When you consider the finer things in life – art, music, poetry and of course dessert – it all comes to mind. The IAS is an organization that embodies them all and presents them in the lavish but low-key Ann Nicole Nelson Hall on the campus of Minot State University. Sometimes, leaving Old Main after a gig, the performance lingers. I remember several times when we stood on the front steps and were greeted by a beautiful moonlight caressing the delicate pink-flowered crabeaters as their scent welcomed spring. It just comes close to “An enchanted evening” that.
So far art, music and poetry have all been mentioned above. There’s dessert, and for many of us attending these concerts, the 5:30 am dinner is often a quick hot meal at home. The 7 a.m. curtain and 8 a.m. intermission include a stroll through the McFarland lobby for coffee, sometimes punch, and homemade treats. One can possibly find angel food cakes, frosted carrot cookies, covered pretzels, almond cakes, a variety of bars and even gluten-free cookies.
For the past year, Phi Beta Lambda, a professional business fraternity of Minot State University under the direction of Jan Repnow or by the National Association for Music Education (NAfME) of Minot State under the direction of Kateri Miller. Both groups are grateful for the opportunity to fundraise for their organizations.
This opportunity to serve a party is a wonderful learning experience for students. They see firsthand the importance of planning, knowing how to set a table, and also how to establish a workflow for traffic. They also witness the joy that comes from homemade baked goods. Yes, they are extra work to do but so worth it. Hosting this mini-reception has another benefit when students see customers engaging in conversation. A treat in hand and an engaging conversation in the lobby make a resplendent pair indeed.
Over the years, countless people have supported the International Artists Series. Thank you Patrons, Ticket Vendors, Sponsors, Volunteers and Board Members for all your hard work to keep this organization going in the Magic City.
The choice people made in 1948 to bring the International Artists Series to the Minot community reminds us that their choice not only changed the direction of their lives, but those of many others.

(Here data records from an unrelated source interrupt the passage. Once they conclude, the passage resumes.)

(** ** Cancellation during a wait *)

Lemma cutAt_same c w wEnd :
  w = wEnd -> (now wEnd <= c)%Z -> cutAt c (None, w) wEnd.
Proof. intros -> Hle. by left. Qed.

Lemma cutAt_cancelled c w2 wEnd :
  calls w2 `prefix_of` calls wEnd -> now w2 = c ->
  cutAt c (Some errContext, w2) wEnd.
Proof. intros Hp Hn. right. by exists w2. Qed.

Lemma waitFor_cut `{Externals} c d w wEnd :
  (now w <= c)%Z -> waitFor None d w = (None, wEnd) ->
  cutAt c (waitFor (Some c) d w) wEnd.
Proof.
  intros Hle [= <-]. unfold waitFor.
  replace (Z.max c (now w)) with c by lia.
  destruct (Z.ltb_spec c (now w + Z.max d 0)).
  { by apply cutAt_cancelled. }
  destruct (Z.ltb_spec (now w + Z.max d 0) c).
  { apply cutAt_same; [done | simpl; lia]. }
  destruct (timerWinsTie _).
  - apply cutAt_same; [done | simpl; lia].
  - apply cutAt_cancelled; [done | simpl; lia].
Qed.

Arguments waitFor : simpl never.
Arguments sendKeypress : simpl never.
Arguments ctxDone : simpl never.

Lemma postDelay_cut `{Externals} c d w wEnd :
  (now w <= c)%Z -> postDelay None d w = (None, wEnd) ->
  cutAt c (postDelay (Some c) d w) wEnd.
Proof.
  unfold postDelay. intros Hle. destruct (0 <? d)%Z.
  - by apply waitFor_cut.
  - intros [= <-]. by apply cutAt_same.
Qed.

Lemma ctxDone_at c w :
  (now w <= c)%Z -> ctxDone (Some c) w = true -> now w = c.
Proof. unfold ctxDone. intros Hle Hd%Z.leb_le. lia. Qed.

Lemma typeChars_cut `{GoUnicode} `{Externals} c speed chars w wEnd :
  (now w <= c)%Z -> typeChars None speed chars w = (None, wEnd) ->
  cutAt c (typeChars (Some c) speed chars w) wEnd.
Proof.
  revert w. induction chars as [|char rest IH]; intros w Hle.
  { intros [= <-]. by apply cutAt_same. }
  pose proof (typeChars_grows None speed (char :: rest) w) as Hgrow.
  rewrite !typeChars_cons. rewrite typeChars_cons in Hgrow.
  change (ctxDone None w) with false in *. cbv iota in *.
  intros Hrun. rewrite Hrun in Hgrow. cbn [snd] in Hgrow.
  destruct (ctxDone (Some c) w) eqn:Hdone.
  { apply cutAt_cancelled; [done | by apply ctxDone_at]. }
  destruct (sendKeypress char w) as [[err|] w1] eqn:Hs; [done|].
  apply sendKeypress_ok in Hs as (Hnow & _ & _).
  destruct (0 <? speed)%Z; [|apply IH; [lia | done]].
  destruct (waitFor None speed w1) as [[err|] w2] eqn:Hw; [done|].
  destruct (waitFor_cut c speed w1 w2 ltac:(lia) Hw)
    as [[-> Hle2] | (w2' & -> & Hpre & Hn)].
  - by apply IH.
  - apply cutAt_cancelled; [|done]. etrans; [exact Hpre|].
    pose proof (typeChars_grows None speed rest w2) as Hg.
    by rewrite Hrun in Hg.
Qed.
(** ** Registration *)

Section RegisterProperties.

Variable hashPassword : string -> result string.

(** C9. Whatever the inputs to [registerUser] and the state of the database,
    the table afterwards is the table before, or the table before with one
    row appended whose role is "user" and whose other columns are the given
    username, names, email and address. *)
Theorem registerUser_role_user
  (username0 password fname0 lname0 email0 address0 : string) (db : Db) :
  let db' := snd (registerUser hashPassword username0 password
                    fname0 lname0 email0 address0 db) in
  rows db' = rows db \/
  exists u,
    rows db' = (rows db ++ [u])%list /\
    role u = "user" /\ username u = username0 /\ fname u = fname0 /\
    lname u = lname0 /\ email u = email0 /\ address u = address0.
Proof.
  unfold registerUser, try_catch, bind, await.
  destruct (hashPassword password) as [h|e]; simpl.
  - unfold UserModel.create, query.
    destruct (faults db) as [|[e|] fs]; simpl;
      repeat match goal with
        | |- context [if ?b then _ else _] => destruct b; simpl
        end;
      solve [ left; reflexivity
            | right; eexists; split; [reflexivity | simpl; repeat split] ].
  - left.
    repeat match goal with
           | |- context [if ?b then _ else _] => destruct b; simpl
           end; reflexivity.
Qed.

End RegisterProperties.

(** ** The handlers, read off their results *)

Section RouteProperties.

Variable hashPassword : string -> result string.
Variable comparePasswords : string -> string -> result bool.
Variable Token : Type.
Variable jwt_sign : JsObj -> option string -> result Token.
Variable loginValidation : LoginBody -> bool.
Variable registerValidation : RegisterBody -> bool.
Variable updateValidation : UpdateBody -> bool.
Variable module : RouterModule.

Let login := login_route comparePasswords Token jwt_sign loginValidation module.
Let register := register_route hashPassword Token registerValidation.
Let update := update_route Token jwt_sign updateValidation module.

Lemma login_route_response (body : LoginBody) (db : Db) :
  fst (login body db) =
    if negb (loginValidation body) then Resolved (validation_failed Token)
    else
      match fst (loginUser comparePasswords (login_username body) (login_password body) db) with
      | Resolved user =>
          if strict_eq (prop user role) "admin" || strict_eq (prop user role) "user" then
            match jwt_sign (userData user) (secretKey module) with
            | Resolved token => Resolved (LoginResponse 200 token (userData user))
            | Rejected _ => Resolved (ErrorResponse 500 "Internal server error")
            end
          else Resolved (ErrorResponse 401 "Invalid username or password")
      | Rejected _ => Resolved (ErrorResponse 500 "Internal server error")
      end.
Proof.
  subst login. unfold login_route, try_catch, bind, await, ret.
  destruct (loginValidation body); simpl; [|reflexivity].
  destruct (loginUser _ _ _ db) as [[user|e] db1]; simpl; [|reflexivity].
  destruct (strict_eq _ "admin" || strict_eq _ "user"); simpl; [|reflexivity].
  destruct (jwt_sign _ _); reflexivity.
Qed.

Lemma update_route_response (body : UpdateBody) (db : Db) :
  fst (update body db) =
    if negb (updateValidation body) then Resolved (validation_failed Token)
    else
      match fst (updateUserProfile (upd_username body) (upd_firstname body)
                   (upd_lastname body) (upd_address body) db) with
      | Resolved (Val user) =>
          match jwt_sign (userData (Val user)) (secretKey module) with
          | Resolved token =>
              Resolved (UpdateResponse 200 "Profile updated successfully" token
                          (userData (Val user)))
          | Rejected _ => Rejected (ReferenceError "errorMessage")
          end
      | Resolved JsFalse => Resolved (MsgResponse 400 "Profile update failed")
      | Rejected _ => Rejected (ReferenceError "errorMessage")
      end.
Proof.
  subst update. unfold update_route, try_catch, bind, await, ret.
  destruct (updateValidation body); simpl; [|reflexivity].
  destruct (updateUserProfile _ _ _ _ db) as [[[user|]|e] db1]; simpl; try reflexivity.
  destruct (jwt_sign _ _); reflexivity.
Qed.

Lemma registerUser_result
  (username0 password fname0 lname0 email0 address0 : string) (db : Db) :
  fst (registerUser hashPassword username0 password fname0 lname0 email0 address0 db) =
    match hashPassword password with
    | Rejected e => Rejected (register_error e)
    | Resolved h =>
        match fst (UserModel.create
                     (mkUser "user" username0 h fname0 lname0 email0 address0) db) with
        | Resolved _ => Resolved tt
        | Rejected e => Rejected (register_error e)
        end
    end.
Proof.
  unfold registerUser, register_error, try_catch, bind, await, throw.
  destruct (hashPassword password) as [h|e]; simpl.
  - destruct (UserModel.create _ db) as [[[]|e] db1]; simpl; [reflexivity|].
    destruct (String.eqb (name e) _); [|reflexivity].
    destruct (fields_has e "username"); [reflexivity|].
    destruct (fields_has e "email"); reflexivity.
  - destruct (String.eqb (name e) _); [|reflexivity].
    destruct (fields_has e "username"); [reflexivity|].
    destruct (fields_has e "email"); reflexivity.
Qed.

Lemma register_route_response (body : RegisterBody) (db : Db) :
  fst (register body db) =
    if negb (registerValidation body) then Resolved (validation_failed Token)
    else
      match fst (registerUser hashPassword (reg_username body) (reg_confirmPassword body)
                   (reg_firstname body) (reg_lastname body)
                   (reg_email body) (reg_address body) db) with
      | Resolved _ => Resolved (MsgResponse 201 "Account created successfully")
      | Rejected error =>
          if String.eqb (message error) "Username already exists"
             || String.eqb (message error) "Email already exists"
             || String.eqb (message error) "Email or username already exists"
          then Resolved (ErrorResponse 401 (message error))
          else Resolved (ErrorResponse 500 "Internal server error")
      end.
Proof.
  subst register. unfold register_route, try_catch, bind, ret.
  destruct (registerValidation body); simpl; [|reflexivity].
  destruct (registerUser _ _ _ _ _ _ _ db) as [[[]|e] db1]; simpl; [reflexivity|].
  destruct (String.eqb (message e) _ || _ || _); reflexivity.
Qed.

(** A create that fails on the username constraint is answered with status
    401 and "Username already exists"; on the email constraint, with
    "Email already exists"; any fault that is not a uniqueness violation,
    with status 500 and "Internal server error". *)
Lemma register_route_duplicate (body : RegisterBody) (db : Db) (h : string) (e : JsError) :
  registerValidation body = true ->
  hashPassword (reg_confirmPassword body) = Resolved h ->
  fst (UserModel.create
         (mkUser "user" (reg_username body) h (reg_firstname body)
            (reg_lastname body) (reg_email body) (reg_address body)) db) = Rejected e ->
  fst (register body db) =
    if String.eqb (name e) "SequelizeUniqueConstraintError" then
      if fields_has e "username" then
        Resolved (ErrorResponse 401 "Username already exists")
      else if fields_has e "email" then
        Resolved (ErrorResponse 401 "Email already exists")
      else Resolved (ErrorResponse 500 "Internal server error")
    else Resolved (ErrorResponse 500 "Internal server error").
Proof.
  intros Hv Hh Hc.
  rewrite register_route_response, Hv, registerUser_result, Hh, Hc. simpl.
  unfold register_error.
  destruct (String.eqb (name e) _); [|reflexivity].
  destruct (fields_has e "username"); [reflexivity|].
  destruct (fields_has e "email"); reflexivity.
Qed.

Many have been inspired to continue piano lessons and other music lessons after seeing a performance and hearing the performers’ musical journey. Recently, the Sons of Serendip quartet, finalists of “America has talent” graced our stage. Their journey, their stories and their stage presence were inspiring. In the hall I heard a group of students say “what a performance – the students would have loved this concert.” It’s now on our to-do list!
This Sunday, April 3, classical guitarist Edgar Cruz will perform at 3 p.m. and yes, there will be lunch served during intermission. The included proven recipe will be part of the assortment.
Sour cream drops
¼ cup shortening
¾ cup sugar
½ cup sour cream
½ teaspoon of vanilla
1 1/3 cups all-purpose flour
¼ teaspoon baking soda
¼ teaspoon baking powder
¼ tsp salt
In a medium mixing bowl, cream the shortening, sugar and egg. Add sour cream and vanilla. Combine dry ingredients; add to creamed mixture. Refrigerate for at least 1 hour.
Drop by tablespoonfuls 2 inches apart onto greased baking sheets. Bake at 400 degrees for 7-8 minutes or until lightly browned. Remove to wire racks to cool. Glaze with the following
Burnt Sugar Frosting:
2 tablespoons of butter
½ cup icing sugar
½ teaspoon of vanilla
3 to 4 teaspoons of water
Melt butter in small saucepan until golden; stir in sugar, vanilla and enough water to spread. Gel. This will make 2 ½ dozen.